In a culture that has become progressively more skeptical and materialistic, the desires of the individual self stand supreme, Mark Edmundson says. We spare little thought for the great ideals that once gave life meaning and worth. Self and Soul is an impassioned effort to defend the values of the Soul.
Edmundson guides readers back to the ancient sources of the three great ideals: courage, contemplation, and compassion. Homer's Iliad presents two contrasting versions of the heroic ideal: Achilles, who risks everything to become the greatest of warriors, and Hector, who sacrifices his life to defend his people. Plato's quest is for timeless truth: he is the prime example of the authentic thinker, concentrating the ideal of contemplation. The third great ideal, compassion, is embodied by Jesus, the Buddha, and Confucius, who taught loving kindness, forgiveness, and forbearance in a world where such qualities are difficult and sometimes dangerous to espouse.
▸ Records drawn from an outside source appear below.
(** [handleAddSelectedExercises(selectedExerciseIds)]; [now] is [Date.now()]. *)
Definition handleAddSelectedExercises (remote : Remote) (now : Z)
    (selectedExerciseIds : list number) (st : State) : State :=
  let failed := alert "Failed to process exercises. Please try again." in
  match workout st, selectedExerciseIds with
  | None, _ | _, [] => st
  | Some _, newExerciseId :: others =>
      match is_replacing st with
      | Some replacing =>
          match others with
          | _ :: _ => alert "Please select exactly one exercise for replacement." st
          | [] =>
              let (r, b) := fetchExercise remote newExerciseId (browser st) in
              let st := setBrowser b st in
              match r with
              | None => failed st
              | Some newExercise =>
                  updatePendingChanges (fun prev =>
                    PendingChanges.with_exercises prev
                      (JS.set replacing
                         (PendingExerciseChange.make replacing
                            PendingExerciseChange.replace (Some newExerciseId)
                            (Some (Exercise.name newExercise)))
                         (PendingChanges.exercises prev))) st
              end
          end
      | None =>
          let (r, b) := fetchExercises remote selectedExerciseIds (browser st) in
          let st := setBrowser b st in
          match r with
          | None => failed st
          | Some exerciseDetails =>
              let newExerciseEntries := mapi_from (newExerciseEntry now) 0 exerciseDetails in
              updatePendingChanges (fun prev =>
                PendingChanges.with_newExercises prev
                  (JS.of_entries (PendingChanges.newExercises prev ++ newExerciseEntries)))
                st
          end
      end
  end.

(** [handleAddSet(exerciseId)]. *)
Definition handleAddSet (exerciseId : number) (st : State) : State :=
  if lt0 exerciseId
  then alert "Please save all changes first before adding sets to new exercises." st
  else setShowAddSetDialog true (setAddingSetToExercise (Some exerciseId) st).

(** [Math.max(...xs)] for a non-empty array. *)
Definition Math_max (x : Z) (xs : list Z) : Z := fold_left Z.max xs x.

Definition nextSetNumber (existingSets : list WorkoutSet.t) : Z :=
  match map WorkoutSet.set_number existingSets with
  | [] => 1
  | x :: xs => Math_max x xs + 1
  end.

(** The key [`${addingSetToExercise}-${tempId}`] of a new set. *)
Definition newSetKey (exerciseId : number) (tempId : Z) : string :=
  (toString exerciseId ++ "-" ++ showZ tempId)%string.

(** [handleSaveNewSet()]; [nowIso] is [new Date().toISOString()]. *)
Definition handleSaveNewSet (f : SetForm) (nowIso : string) (st : State) : State :=
  match addingSetToExercise st with
  | None => st
  | Some adding =>
      if negb (truthy adding) then st
      else
        match workout st with
        | None => st
        | Some w =>
            match find (fun ex => strict_eq (WorkoutExercise.id ex) adding)
                       (WorkoutSummary.exercises w) with
            | None => st
            | Some exercise =>
                let existingSets := getDisplaySets (pendingChanges st) exercise in
                let newSetData :=
                  {| NewSet.workout_exercise_id := adding;
                     NewSet.set_number := nextSetNumber existingSets;
                     NewSet.weight_lbs := weightInLbs f;
                     NewSet.reps := if 0 <? form_reps f then Some (form_reps f) else None;
                     NewSet.duration_seconds := None;
                     NewSet.distance_miles := None;
                     NewSet.notes := form_notes f;
                     NewSet.completed_at := Some nowIso |} in
                let tempId := tempSetIdCounter st in
                let st := setTempSetIdCounter (tempId + 1) st in
                let st := updatePendingChanges (fun prev =>
                  PendingChanges.with_newSets prev
                    (JS.set (newSetKey adding tempId) newSetData
                            (PendingChanges.newSets prev))) st in
                setAddingSetToExercise None (setShowAddSetDialog false st)
            end
        end
  end.

(** ** Loading and restoring *)

(** [[...new Set(xs)]]: first occurrences, in order. *)
Fixpoint unique (xs : list string) (seen : list string) : list string :=
  match xs with
  | [] => []
  | x :: xs' =>
      if existsb (String.eqb x) seen then unique xs' seen
      else x :: unique xs' (x :: seen)
  end.
(** * fcitx-utils D-Bus marshalling: [Message], [Variant] and the type registry

    A shallow embedding of [src/lib/fcitx-utils/dbus/message.h].

    The header defines the operator templates of [Message] for composite
    values (pair, tuple, [DBusStruct], [DictEntry], [std::vector]), the
    recursive [TupleMarshaller], the type-erased [Variant] with its
    [VariantHelper] operations table, and the registration side of
    [VariantTypeRegistry].  These are embedded from the code.

    The operators of [Message] on basic values, on [Container] and
    [ContainerEnd] markers and on [Variant], as well as [operator bool],
    [end()], [lookupType] and the signature traits, are only declared in the
    header.  They are modelled from the specification; every such definition
    says so in its comment. *)

From stdpp Require Import base list strings gmap pretty.
From Stdlib Require Import ZArith Lia.

Local Open Scope string_scope.
Local Open Scope Z_scope.
Local Open Scope list_scope.

(** ** Results of running a piece of the code

    [OutOfFuel]: the bounded model ran out of steps.
    [Undefined]: the C++ code has undefined behaviour there (a null or
    dangling pointer is dereferenced, a pointer is cast to the wrong type,
    an [assert] fails). *)

Inductive res (A : Type) : Type :=
| Ok (a : A)
| OutOfFuel
| Undefined.

Arguments Ok {A} a.
Arguments OutOfFuel {A}.
Arguments Undefined {A}.

Global Instance res_bind : MBind res := fun A B k c =>
  match c with
  | Ok a => k a
  | OutOfFuel => OutOfFuel
  | Undefined => Undefined
  end.

Global Instance res_ret : MRet res := fun A a => Ok a.

(** ** Basic wire kinds and values *)

(** The thirteen basic kinds that have an [operator<<] and an [operator>>]
    of their own (message.h, lines 344-358 and 437-449). *)
Inductive basic : Type :=
| KUInt8 | KBool | KInt16 | KUInt16 | KInt32 | KUInt32 | KInt64 | KUInt64
| KDouble | KString | KObjectPath | KSignature | KUnixFD.

Global Instance basic_eq_dec : EqDecision basic.
Proof. solve_decision. Defined.

(** A value of a basic kind.  Integers are [Z]; a [double] is its 64-bit
    pattern, so equality is identity of bits; [ObjectPath] and [Signature]
    wrap a string (message.h, lines 240-258); [UnixFD] is the opaque handle
    index. *)
Inductive basic_value : Type :=
| BUInt8 (i : Z)
| BBool (b : bool)
| BInt16 (i : Z)
| BUInt16 (i : Z)
| BInt32 (i : Z)
| BUInt32 (i : Z)
| BInt64 (i : Z)
| BUInt64 (i : Z)
| BDouble (bits : Z)
| BString (s : string)
| BObjectPath (path_ : string)
| BSignature (sig_ : string)
| BUnixFD (fd : Z).

Definition kind_of (p : basic_value) : basic :=
  match p with
  | BUInt8 _ => KUInt8
  | BBool _ => KBool
  | BInt16 _ => KInt16
  | BUInt16 _ => KUInt16
  | BInt32 _ => KInt32
  | BUInt32 _ => KUInt32
  | BInt64 _ => KInt64
  | BUInt64 _ => KUInt64
  | BDouble _ => KDouble
  | BString _ => KString
  | BObjectPath _ => KObjectPath
  | BSignature _ => KSignature
  | BUnixFD _ => KUnixFD
  end.

(** What a default-constructed object of the kind holds.  For the scalar
    kinds C++ leaves the object uninitialised; zero stands for it.
    [ObjectPath] and [Signature] default to the empty string (lines 242 and
    252). *)
Definition default_basic (k : basic) : basic_value :=
  match k with
  | KUInt8 => BUInt8 0
  | KBool => BBool false
  | KInt16 => BInt16 0
  | KUInt16 => BUInt16 0
  | KInt32 => BInt32 0
  | KUInt32 => BUInt32 0
  | KInt64 => BInt64 0
  | KUInt64 => BUInt64 0
  | KDouble => BDouble 0
  | KString => BString ""
  | KObjectPath => BObjectPath ""
  | KSignature => BSignature ""
  | KUnixFD => BUnixFD 0
  end.

(** ** The static types the templates are instantiated at *)

#[warnings="-register-all"]
Inductive dtype : Type :=
| TBasic (k : basic)
| TVariant
| TArray (elem : dtype)                (* std::vector<T> *)
| TStruct (fields : list dtype)        (* DBusStruct<Args...> *)
| TDictEntry (key val : dtype)         (* DictEntry<Key, Value> *)
| TPair (fst_ snd_ : dtype)            (* std::pair<K, V> *)
| TTuple (fields : list dtype).        (* std::tuple<Args...> *)

(** Induction over the types, through the field lists. *)
Section dtype_induction.
Variable P : dtype -> Prop.
Hypothesis Hbasic : forall k, P (TBasic k).
Hypothesis Hvariant : P TVariant.
Hypothesis Harray : forall e, P e -> P (TArray e).
Hypothesis Hstruct : forall fs, Forall P fs -> P (TStruct fs).
Hypothesis Hdict : forall k v, P k -> P v -> P (TDictEntry k v).
Hypothesis Hpair : forall a b, P a -> P b -> P (TPair a b).
Hypothesis Htuple : forall fs, Forall P fs -> P (TTuple fs).

Fixpoint dtype_ind' (T : dtype) : P T :=
  match T with
  | TBasic k => Hbasic k
  | TVariant => Hvariant
  | TArray e => Harray e (dtype_ind' e)
  | TStruct fs =>
      Hstruct fs
        ((fix go (l : list dtype) : Forall P l :=
            match l with
            | [] => @List.Forall_nil _ P
            | x :: l' => @List.Forall_cons _ P x l' (dtype_ind' x) (go l')
            end) fs)
  | TDictEntry k v => Hdict k v (dtype_ind' k) (dtype_ind' v)
  | TPair a b => Hpair a b (dtype_ind' a) (dtype_ind' b)
  | TTuple fs =>
      Htuple fs
        ((fix go (l : list dtype) : Forall P l :=
            match l with
            | [] => @List.Forall_nil _ P
            | x :: l' => @List.Forall_cons _ P x l' (dtype_ind' x) (go l')
            end) fs)
  end.
End dtype_induction.

Fixpoint dtype_eq_dec (a b : dtype) : {a = b} + {a <> b}.
Proof.
  decide equality.
  - apply basic_eq_dec.
  - apply (List.list_eq_dec dtype_eq_dec).
  - apply (List.list_eq_dec dtype_eq_dec).
Defined.

Global Instance dtype_eqdec : EqDecision dtype := dtype_eq_dec.

(** ** Containers and the wire stream *)

(** [class Container] (lines 260-273): a kind and the signature of the
    content it brackets.  [class ContainerEnd] (line 275) has no fields. *)
Module Container.
Inductive Type_ : Type := Array | DictEntry | Struct | Variant.

Record t : Type := mk { type : Type_; content : string }.

Global Instance Type_eq_dec : EqDecision Type_.
Proof. solve_decision. Defined.

Global Instance eq_dec : EqDecision t.
Proof. solve_decision. Defined.
End Container.

(** One item of the typed stream a [Message] carries: a basic value with its
    type code, the open marker of a container, or a close marker. *)
Inductive wire : Type :=
| WBasic (p : basic_value)
| WOpen (c : Container.t)
| WClose.

(** ** Variant and the values of the static types *)

(** A [std::shared_ptr<void>] is null ([None]) or the address of a payload
    object in the store. *)
Abbreviation loc := nat (only parsing).

(** [class Variant] (lines 139-205).  [helper_] points to a
    [VariantHelper<Value>]; the helper has no state, so it is identified by
    the type [Value] it was instantiated at. *)
Record Variant : Type := mkVariant {
  signature_ : string;
  data_ : option loc;
  helper_ : option dtype;
}.

(** The values of the static types.  A vector carries its element type,
    which it has even when it is empty. *)
#[warnings="-register-all"]
Inductive value : Type :=
| VBasic (p : basic_value)
| VVariant (v : Variant)
| VArray (elem : dtype) (xs : list value)
| VStruct (fs : list value)
| VDictEntry (k v : value)
| VPair (a b : value)
| VTuple (fs : list value).

(** Induction over the values, through the element and field lists. *)
Section value_induction.
Variable P : value -> Prop.
Hypothesis Hbasic : forall p, P (VBasic p).
Hypothesis Hvariant : forall v, P (VVariant v).
Hypothesis Harray : forall e xs, Forall P xs -> P (VArray e xs).
Hypothesis Hstruct : forall fs, Forall P fs -> P (VStruct fs).
Hypothesis Hdict : forall k v, P k -> P v -> P (VDictEntry k v).
Hypothesis Hpair : forall a b, P a -> P b -> P (VPair a b).
Hypothesis Htuple : forall fs, Forall P fs -> P (VTuple fs).

Fixpoint value_ind' (x : value) : P x :=
  let fix go (l : list value) : Forall P l :=
    match l with
    | [] => @List.Forall_nil _ P
    | y :: l' => @List.Forall_cons _ P y l' (value_ind' y) (go l')
    end in
  match x with
  | VBasic p => Hbasic p
  | VVariant v => Hvariant v
  | VArray e xs => Harray e xs (go xs)
  | VStruct fs => Hstruct fs (go fs)
  | VDictEntry k v => Hdict k v (value_ind' k) (value_ind' v)
  | VPair a b => Hpair a b (value_ind' a) (value_ind' b)
  | VTuple fs => Htuple fs (go fs)
  end.
End value_induction.

(** The store of payload objects owned through [shared_ptr]s.  An object is
    never freed in the model; [make_shared] takes the next free address. *)
Abbreviation heap := (list value) (only parsing).

Definition make_shared (h : heap) (v : value) : heap * loc :=
  (h ++ [v], length h).

(** The static type of a value. *)
Fixpoint type_of (v : value) : dtype :=
  match v with
  | VBasic p => TBasic (kind_of p)
  | VVariant _ => TVariant
  | VArray e _ => TArray e
  | VStruct fs => TStruct (map type_of fs)
  | VDictEntry k v => TDictEntry (type_of k) (type_of v)
  | VPair a b => TPair (type_of a) (type_of b)
  | VTuple fs => TTuple (map type_of fs)
  end.

(** [Variant() = default] (line 141): empty signature, null payload, no
    helper. *)
Definition Variant_default : Variant :=
  {| signature_ := ""; data_ := None; helper_ := None |}.

(** A default-constructed object of a type ([T temp;], [make_shared<T>()]). *)
Fixpoint default_value (T : dtype) : value :=
  match T with
  | TBasic k => VBasic (default_basic k)
  | TVariant => VVariant Variant_default
  | TArray e => VArray e []
  | TStruct fs => VStruct (map default_value fs)
  | TDictEntry k v => VDictEntry (default_value k) (default_value v)
  | TPair a b => VPair (default_value a) (default_value b)
  | TTuple fs => VTuple (map default_value fs)
  end.

(** ** Signature grammar *)

(** Modelled from the spec: [DBusSignatureTraits] lives in
    [message_details.h], which message.h only includes.  The type codes are
    those of the wire signature table. *)
Definition basic_code (k : basic) : string :=
  match k with
  | KUInt8 => "y"
  | KBool => "b"
  | KInt16 => "n"
  | KUInt16 => "q"
  | KInt32 => "i"
  | KUInt32 => "u"
  | KInt64 => "x"
  | KUInt64 => "t"
  | KDouble => "d"
  | KString => "s"
  | KObjectPath => "o"
  | KSignature => "g"
  | KUnixFD => "h"
  end.

Definition concat_sig (l : list string) : string := foldr String.append "" l.

(** Modelled from the spec: [DBusSignatureTraits<T>::signature].  An array is
    [a] and the element signature, a struct its field signatures between
    parentheses, a dict entry key and value signature between braces, a
    variant [v].  A bare pair or tuple is written field after field with no
    container of its own (lines 363-380), so its signature is the
    concatenation of its field signatures. *)
Fixpoint signature (T : dtype) : string :=
  match T with
  | TBasic k => basic_code k
  | TVariant => "v"
  | TArray e => "a" +:+ signature e
  | TStruct fs => "(" +:+ concat_sig (map signature fs) +:+ ")"
  | TDictEntry k v => "{" +:+ signature k +:+ signature v +:+ "}"
  | TPair a b => signature a +:+ signature b
  | TTuple fs => concat_sig (map signature fs)
  end.

(** Modelled from the spec: [DBusContainerSignatureTraits<T>::signature], the
    content signature a container of type [T] is opened with: the element
    signature for an array, the concatenated field signatures for a struct,
    key then value signature for a dict entry. *)
Definition container_signature (T : dtype) : string :=
  match T with
  | TArray e => signature e
  | TStruct fs => concat_sig (map signature fs)
  | TDictEntry k v => signature k +:+ signature v
  | _ => signature T
  end.

(** ** Message: the stream and its validity flag *)

(** Modelled from the spec: [class Message] keeps its state behind
    [MessagePrivate], which is not in the header.  A message is an ordered
    stream of wire items, of which [consumed_] lie before the read cursor
    and [pending_] after it, and a sticky validity flag.  Writing appends at
    the end of the stream. *)
Record Message : Type := mkMessage {
  consumed_ : list wire;
  pending_ : list wire;
  ok_ : bool;
}.

(** Modelled from the spec: [Message()] (declared at line 309) gives an empty
    stream in the initial state, [Valid]. *)
Definition Message_new : Message :=
  {| consumed_ := []; pending_ := []; ok_ := true |}.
Shakespeare and Freud are the modern world's great enemies of these ideals, Edmundson argues. Shakespeare detests chivalry and has little time for faith and philosophy. Freud sees ideals as illusions that will inevitably betray us. But between them, a new ideal arises: imaginative creation, exemplified by Blake and Shelley.
Self and Soul is, as Edmundson provocatively writes, an attempt to resurrect Soul in the modern world.